The economic burden of Clostridioides difficile infection (CDI) is considerable and mostly associated with a high frequency of hospitalizations. Numerous publications have demonstrated that CDI is associated with a higher risk of hospital readmission, but not always a specific rate or attributable to disease recurrence.
Methods:
In this systematic review, we describe the incidence of 30-day CDI-associated readmission rates and the effect of active interventions. Three search engines were utilized for the literature search, and a total of 9 studies were included in this review. Hospital readmission proportions from interventional and observational studies were analyzed through meta-analysis with random effects.
Results:
Two thousand five hundred and twenty-one articles were identified.

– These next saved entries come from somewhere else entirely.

(** X14 at an input that holds [entry_a], then the first of the two
    packets of [entry_b], then an ordinary packet; [entry_colon] is
    staged. *)
Lemma process_keeps_embedded_witness :
  let pkts := entry_packets entry_a
                ++ firstn 1 (entry_packets entry_b) ++ [plain_packet] in
  Forall valid_packet pkts /\ Forall entry_ok [entry_colon]
  /\ TSReader.load (Some (opened (stream_of pkts))) []
     = Returned (NONE, [recovered entry_a])
  /\ exists out,
       TSWriter.process (Some (opened (stream_of pkts))) (Some (created 752))
                        [entry_colon]
       = Returned (NONE, Some out)
       /\ TSReader.load (Some (opened (content out))) []
          = Returned (NONE, [recovered entry_a] ++ map recovered [entry_colon]).
Proof.
  intros pkts.
  assert (H1 : Forall valid_packet pkts) by (repeat constructor).
  assert (H2 : Forall entry_ok [entry_colon])
    by (repeat constructor; vm_compute; discriminate).
  assert (H3 : TSReader.load (Some (opened (stream_of pkts))) []
               = Returned (NONE, [recovered entry_a]))
    by (vm_compute; reflexivity).
  split; [exact H1|]. split; [exact H2|]. split; [exact H3|].
  apply (@process_keeps_embedded pkts [entry_colon] _ 752 H1 H2 H3).
  vm_compute. apply le_n.
Defined.

(** ** An entry cut short *)






(** ** The framed sequence *)

Lemma uint_bytes_nil d : TSWriter.uint_bytes d = [] -> d = Decimal.Nil.
Proof. destruct d; [reflexivity | discriminate..]. Qed.

(** X16 — the length field.  What [sprintf] prints for a size is a run
    of decimal digits that is not empty, and [atoi] reads the size back
    from it when the size is at most [INT_MAX]; for a larger size [atoi]
    is without defined result. *)
Theorem length_field_round_trip n :
  forallb TSReader.is_digit (TSWriter.sprintf_zd n) = true
  /\ TSWriter.sprintf_zd n <> []
  /\ decimal_value (TSWriter.sprintf_zd n) = N.of_nat n
  /\ TSReader.atoi (TSWriter.sprintf_zd n)
     = if (N.of_nat n <=? TSReader.INT_MAX)%N
       then Returned (N.of_nat n) else Undefined.
Proof.
  assert (Hval : decimal_value (TSWriter.sprintf_zd n) = N.of_nat n).
  { unfold decimal_value, TSWriter.sprintf_zd.
    change 0%N with (N.of_nat 0). rewrite atoi_acc_uint_bytes.
    fold (Nat.of_uint (Nat.to_uint n)). now rewrite Unsigned.of_to. }
  split; [apply sprintf_zd_digits|]. split; [|split; [exact Hval|]].
  - intros E. unfold TSWriter.sprintf_zd in E. apply uint_bytes_nil in E.
    pose proof (Unsigned.of_to n) as H. rewrite E in H. cbn in H. subst n.
    discriminate E.
  - unfold TSReader.atoi. fold (decimal_value (TSWriter.sprintf_zd n)).
    now rewrite Hval.
Qed.
(** A diff touching two recipes, a plain directory and a top-level file. *)
Definition diff (_ _ : string) : list string :=
  ["numpy/meta.yaml"; "README.md"; "docs/index.rst"; "scipy/build.sh"; "numpy/bld.bat"].

Definition is_recipe (p : string) : bool :=
  (String.eqb p "/r/numpy" || String.eqb p "/r/scipy")%bool.

(** A repository [/r] of two recipes: [x] needs [y] to build, [y] needs
    nothing. *)
Definition render_xy (recipe_dir _ : string) (_ : Z) : Pkg :=
  if String.eqb recipe_dir "/r/x"
  then mkPkg "x" false "1.0" 0 ["y 2.0"] [] []
  else mkPkg "y" false "2.0" 0 [] [] [].

Definition no_diff (_ _ : string) : list string := [].
Definition always (_ : string) : bool := true.
Definition same (p : string) : string := p.

(** [construct_graph] on [/r] whose listing is [ls], with [x] changed. *)
Definition construct_xy (ls : list string) : outcome DiGraph :=
  construct_graph "/" no_diff always (fun _ => ls) always same render_xy
                  "/r" "linux" 64 ["x"] Build None None.



Definition bare (b t i : option bool) (v : string) : Attrs :=
  mkAttrs (Some (mkMeta 0 [] [] v)) None b t i.

Definition yes (_ _ : string) : bool := true.
Definition no (_ _ : string) : bool := false.

(** A repository [/r] where [b] and [c] each need [a] to build, and only
    [a] has changed. *)
Definition render_dependents (recipe_dir _ : string) (_ : Z) : Pkg :=
  if String.eqb recipe_dir "/r/a" then mkPkg "a" false "1.0" 0 [] [] []
  else if String.eqb recipe_dir "/r/b" then mkPkg "b" false "1.0" 0 ["a"] [] []
  else mkPkg "c" false "1.0" 0 ["a"] [] [].

Definition construct_dependents (ls : list string) : outcome DiGraph :=
  construct_graph "/" no_diff always (fun _ => ls) always same render_dependents
                  "/r" "linux" 64 ["a"] Build None None.

(** The graph of the recipes [a] and [b]: [b] depends on [a], and only
    [a] is dirty. *)
Definition one_dependent : DiGraph :=
  Eval vm_compute in
    match construct_dependents ["a"; "b"] with
    | Ret g => g
    | _ => empty_graph
    end.

(** The graph of the recipes [a], [b] and [c]. *)
Definition two_dependents : DiGraph :=
  Eval vm_compute in
    match construct_dependents ["a"; "b"; "c"] with
    | Ret g => g
    | _ => empty_graph
    end.

(** [one_dependent] once [b] has been marked for a test run. *)
Definition one_dependent_done : DiGraph :=
  Eval vm_compute in snd (expand_run yes yes 5 Test (-1) 5 one_dependent).

Definition rank_ab (n : string) : nat := if String.eqb n "b" then 1 else 0.

(** A repository [/r] of three recipes: [a] needs [b], [b] needs [c];
    only [a] has changed. *)
Definition render_abc (recipe_dir _ : string) (_ : Z) : Pkg :=
  if String.eqb recipe_dir "/r/a" then mkPkg "a" false "1.0" 0 ["b"] [] []
  else if String.eqb recipe_dir "/r/b" then mkPkg "b" false "1.0" 0 ["c 1.0"] [] []
  else mkPkg "c" false "1.0" 0 [] [] [].

Definition construct_abc : outcome DiGraph :=
  construct_graph "/" no_diff always (fun _ => ["a"; "b"; "c"]) always same render_abc
                  "/r" "linux" 64 ["a"] Build None None.

(** The graph that [construct_abc] returns. *)
Definition graph_abc : DiGraph :=
  Eval vm_compute in
    match construct_abc with
    | Ret g => g
    | _ => empty_graph
    end.

(** The graph of [construct_xy ["x"]]: [x] changed, and its dependency
    [y] at version 2.0 known only as a placeholder. *)
Definition graph_x : DiGraph :=
  Eval vm_compute in
    match construct_xy ["x"] with
    | Ret g => g
    | _ => empty_graph
    end.

(** A repository [/r] of two recipes that need each other to build,
    both changed. *)
Definition render_cycle (recipe_dir _ : string) (_ : Z) : Pkg :=
  if String.eqb recipe_dir "/r/a" then mkPkg "a" false "2.0" 0 ["b"] [] []
  else mkPkg "b" false "2.0" 0 ["a"] [] [].

Definition construct_cycle : outcome DiGraph :=
  construct_graph "/" no_diff always (fun _ => ["a"; "b"]) always same render_cycle
                  "/r" "linux" 64 ["a"; "b"] Build None None.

After screening full-text articles, 9 eligible articles published between 2002 and 2023 met the inclusion criteria. In total, 132,862 CDI patients were evaluated. Thirty-day CDI-associated readmissions were defined as either an ICD9/10 code indicating CDI admission with a prior admission within the past 30 days (n = 4) or a medical chart evaluation of signs and symptoms consistent with CDI (diarrhea) along with a positive diagnostic test (n = 5) with a prior hospitalization for CDI within the past 30 days. Meta-analysis of observational studies estimated 30-day CDI readmissions were 6% (95% CI, 5%–7%). Three studies evaluated the effect of active interventions to reduce CDI-associated 30-day readmission rates. Two of 3 interventions reduced the likelihood of CDI-associated 30-day readmissions.
Conclusions:
This systematic review identified a 6% rate of 30-day CDI-associated hospital readmission. Antimicrobial stewardship efforts and the use of specific therapeutics were shown to reduce these rates.